In this interview, David Zierler, Oral Historian for AIP, interviews Wayne Hendrickson, Violin Family Professor of Physiology and Cellular Biophysics at Columbia University. Hendrickson recounts his childhood on a dairy farm in Wisconsin and explains how this environment fostered his interest in the natural world. He describes his undergraduate experience at the University of Wisconsin at River Falls, and his formative work at Argonne Lab where he studied Caesium-137 levels in beagle dogs. Hendrickson describes his intent to focus on biophysics in graduate school and his decision to accept at offer at Johns Hopkins, where he became interested in protein crystallography and electron microscopy. He discusses his dissertation research under the direction of Warner Love and the importance of the research conducted at Woods Hole which influences his work on studying hemoglobin in lampreys. Hendrickson describes the importance of computational biology and the promises this offered protein crystallography, and he explains the influence of Linus Pauling in advancing the field. He explains why he stayed on at Hopkins after his defense because he felt there was more work for him to complete on the Patterson function. Hendrickson discusses his work at the Naval Research Laboratory on parvalbumin molecules and his developing interests in anomalous scattering techniques. He discusses how the field matured and had gained broader acceptance, and he surmises how these trends led to recruitment efforts that led to his tenure at Columbia in the 1980s.
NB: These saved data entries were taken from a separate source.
(** C7: a second [RedactGroupSession] for the same session-id reports no
    error and leaves the store exactly as the first call left it; for a row
    that held a session this is the withheld state with the redaction code,
    the first call's reason and a null session. *)
Theorem RedactGroupSession_idempotent store roomID sessionID reason :
  let once := RedactGroupSession store roomID sessionID reason in
  let twice := RedactGroupSession once.2 roomID sessionID reason in
  once.1 = None /\ twice.1 = None /\ twice.2 = once.2 /\
  forall row,
    inbound store !! (sessionID, AccountID store) = Some row ->
    session row <> None ->
    exists row',
      inbound once.2 !! (sessionID, AccountID store) = Some row' /\
      inbound twice.2 !! (sessionID, AccountID store) = Some row' /\
      withheld_code row' = Some RoomKeyWithheldBeeperRedacted /\
      withheld_reason row' = Some ("Session redacted: " ++ reason)%string /\
      session row' = None.
Proof.
  cbv zeta. split; [reflexivity|]. split; [reflexivity|].
  split; [apply RedactGroupSession_again|].
  intros row Hk Hs.
  exists (set_withheld RoomKeyWithheldBeeperRedacted ("Session redacted: " ++ reason) row).
  rewrite RedactGroupSession_again.
  rewrite (RedactGroupSession_redacts _ _ _ _ _ Hk Hs).
  repeat split; reflexivity.
Qed.

(** *** The three answers of GetGroupSession *)

(** The row that [GetGroupSession] selects:
    [WHERE room_id=$1 AND session_id=$2 AND account_id=$3]. *)
Definition group_session_row (store : SQLCryptoStore) (roomID sessionID : string)
  : option MegolmInboundRow :=
  match inbound store !! (sessionID, AccountID store) with
  | Some row => if bool_decide (room_id row = roomID) then Some row else None
  | None => None
  end.

Lemma GetGroupSession_no_row store roomID sessionID :
  group_session_row store roomID sessionID = None ->
  GetGroupSession store roomID sessionID = Ok None.
Proof.
  unfold group_session_row, GetGroupSession. fold (inbound store).
  destruct (inbound store !! _) as [row|]; [|reflexivity].
  destruct (bool_decide (room_id row = roomID)); [discriminate|reflexivity].
Qed.

Lemma GetGroupSession_withheld store roomID sessionID row code :
  group_session_row store roomID sessionID = Some row ->
  withheld_code row = Some code ->
  GetGroupSession store roomID sessionID =
  Err (Withheld
         {| wh_RoomID := roomID;
            wh_Algorithm := AlgorithmMegolmV1;
            wh_SessionID := sessionID;
            wh_SenderKey := NullString_String (sender_key row);
            wh_Code := code;
            wh_Reason := NullString_String (withheld_reason row) |}).
Proof.
  unfold group_session_row, GetGroupSession. fold (inbound store).
  destruct (inbound store !! _) as [row0|]; [|discriminate].
  destruct (bool_decide (room_id row0 = roomID)); [|discriminate].
  intros [= ->] Hcode. simpl. rewrite Hcode. reflexivity.
Qed.

Lemma GetGroupSession_session store roomID sessionID igs :
  GetGroupSession store roomID sessionID = Ok (Some igs) ->
  exists row,
    group_session_row store roomID sessionID = Some row /\
    withheld_code row = None /\
    IGS_Unpickle (session row) (PickleKey store) = Ok (igs_Internal igs).
Proof.
  unfold group_session_row, GetGroupSession. fold (inbound store).
  destruct (inbound store !! _) as [row|]; [|discriminate].
  destruct (bool_decide (room_id row = roomID)); [|discriminate]. simpl.
  destruct (withheld_code row) eqn:Hcode; [discriminate|].
  unfold postScanInboundGroupSession.
  destruct (IGS_Unpickle _ _) as [g|e] eqn:Hun; [|discriminate].
  intros Hget.
  assert (Hg : igs_Internal igs = g).
  { destruct (ratchet_safety row) as [[|b bs]|];
      [| destruct (RatchetSafety_Unmarshal _); [|discriminate] |];
      injection Hget as <-; reflexivity. }
  exists row. rewrite Hg. split; [reflexivity|]. split; [exact Hcode|exact Hun].
Qed.

(** C10: with no row for the (room, session-id) pair the result is a nil
    session and a nil error; with a row that has a withheld code it is a nil
    session and an error carrying the stored code and reason; and, in a store
    that satisfies the exclusivity invariant, a non-nil session comes only
    from a row whose ratchet state is non-null (and whose withheld code is
    null). *)
Theorem GetGroupSession_three_states store roomID sessionID :
  (group_session_row store roomID sessionID = None ->
   GetGroupSession store roomID sessionID = Ok None) /\
  (forall row code,
      group_session_row store roomID sessionID = Some row ->
      withheld_code row = Some code ->
      exists content,
        GetGroupSession store roomID sessionID = Err (Withheld content) /\
        wh_Code content = code /\
        wh_Reason content = NullString_String (withheld_reason row) /\
        wh_RoomID content = roomID /\ wh_SessionID content = sessionID) /\
  (forall igs,
      store_exclusive store ->
      GetGroupSession store roomID sessionID = Ok (Some igs) ->
      exists row,
        group_session_row store roomID sessionID = Some row /\
        session row <> None /\ withheld_code row = None).
Proof.
  split; [apply GetGroupSession_no_row|]. split.
  - intros row code Hrow Hcode.
    eexists. split; [apply (GetGroupSession_withheld _ _ _ _ _ Hrow Hcode)|].
    repeat split; reflexivity.
  - intros igs Hinv Hget.
    destruct (GetGroupSession_session _ _ _ _ Hget) as (row & Hrow & Hcode & _).
    exists row. split; [exact Hrow|]. split; [|exact Hcode].
    assert (Hk : inbound store !! (sessionID, AccountID store) = Some row).
    { unfold group_session_row in Hrow.
      destruct (inbound store !! _) as [row0|]; [|discriminate].
      destruct (bool_decide _); [congruence|discriminate]. }
    apply (Hinv _ _ Hk). exact Hcode.
Qed.

(** *** Which sessions the sweeping redactions take *)

(** The expiry tests as propositions, times in microseconds and [max_age] in
    milliseconds. *)
Definition dialect_expiry (d : Dialect) (now recv maxage : Z) : Prop :=
  match d with
  | Postgres => recv + 2 * (maxage * 1000) < now
  | SQLite =>
      recv / 1000000 + Z.quot (2 * maxage) 1000
      < now / 86400000000 * 86400000000 / 1000000
  | UnknownDialect => False
  end.

(** A row that [RedactExpiredGroupSessions] selects within its account. *)
Definition expired_row (d : Dialect) (now : Z) (row : MegolmInboundRow) : Prop :=
  session row <> None /\ is_scheduled row = false /\
  exists recv maxage,
    received_at row = Some recv /\ max_age row = Some maxage /\
    dialect_expiry d now recv maxage.

(** A row that [RedactOutdatedGroupSessions] selects within its account. *)
Definition outdated_row (row : MegolmInboundRow) : Prop :=
  session row <> None /\ received_at row = None.

(** [store'] is [store] with exactly the rows of the store's account that
    satisfy [P] turned into withheld records, and [ids] are their session
    IDs. *)
Definition redacts_exactly (store store' : SQLCryptoStore) (ids : list string)
    (reason : string) (P : MegolmInboundRow -> Prop) : Prop :=
  NoDup ids /\
  (forall sid,
      sid ∈ ids <->
      exists row, inbound store !! (sid, AccountID store) = Some row /\ P row) /\
  (forall k row,
      inbound store !! k = Some row -> k.2 = AccountID store -> P row ->
      inbound store' !! k =
      Some (set_withheld RoomKeyWithheldBeeperRedacted reason row)) /\
  (forall k row,
      inbound store !! k = Some row -> ~ (k.2 = AccountID store /\ P row) ->
      inbound store' !! k = Some row) /\
  (forall k, inbound store !! k = None -> inbound store' !! k = None).

Lemma is_not_null_true {A} (c : option A) : is_not_null c = true <-> c <> None.
Proof. destruct c; simpl; split; congruence. Qed.

Lemma is_null_true {A} (c : option A) : is_null c = true <-> c = None.
Proof. unfold is_null. destruct c; simpl; split; intros; congruence. Qed.

Lemma redact_statement_exact store where_ reason (P : MegolmInboundRow -> Prop) :
  (forall k row, where_ k row = true <-> k.2 = AccountID store /\ P row) ->
  redacts_exactly store
    (with_inbound store
       (sql_update where_ (set_withheld RoomKeyWithheldBeeperRedacted reason)
          (inbound store)))
    (sql_returning where_ (fun k _ => k.1) (inbound store))
    reason P.
Proof.
  intros Hw. unfold redacts_exactly. split; [|split; [|split; [|split]]].
  - apply NoDup_sql_returning. intros [s1 a1] v1 [s2 a2] v2 H1 H2 Hs.
    apply Hw in H1 as [H1 _]. apply Hw in H2 as [H2 _]. simpl in *. congruence.
  - intros sid. rewrite elem_of_sql_returning. split.
    + intros ([s a] & row & Hk & Hsel & Hcol). simpl in Hcol. subst s.
      apply Hw in Hsel as [Ha HP]. simpl in Ha. subst a. exists row. auto.
    + intros (row & Hk & HP). exists (sid, AccountID store), row.
      split; [exact Hk|]. split; [|reflexivity]. apply Hw. auto.
  - intros k row Hk Ha HP. unfold inbound at 1. simpl.
    rewrite lookup_sql_update, Hk. simpl.
    rewrite (proj2 (Hw k row) (conj Ha HP)). reflexivity.
  - intros k row Hk Hnot. unfold inbound at 1. simpl.
    rewrite lookup_sql_update, Hk. simpl.
    destruct (where_ k row) eqn:Hsel; [|reflexivity].
    apply Hw in Hsel. contradiction.
  - intros k Hk. unfold inbound at 1. simpl.
    rewrite lookup_sql_update, Hk. reflexivity.
Qed.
Hendrickson explains the labyrinthine nature of his many appointments and affiliations at Columbia, and the opportunities he has had to teach and to mentor graduate students within an environment that is primarily research-focused. He discusses the improvement of technology over the course of his time at Columbia, and he discusses his work on beamlines at Howard Hughes and Brookhaven. Hendrickson describes his work as scientific director of the New York Structural Biology Center, and he explains how his research has moved closer toward clinical motivations in recent years. At the end of the interview, Hendrickson reflects on his long career in biophysics, and he draws on the story of HIV infectivity as an example of how the field can progress from a place of really not understanding basic biological problems, to developing effective therapies.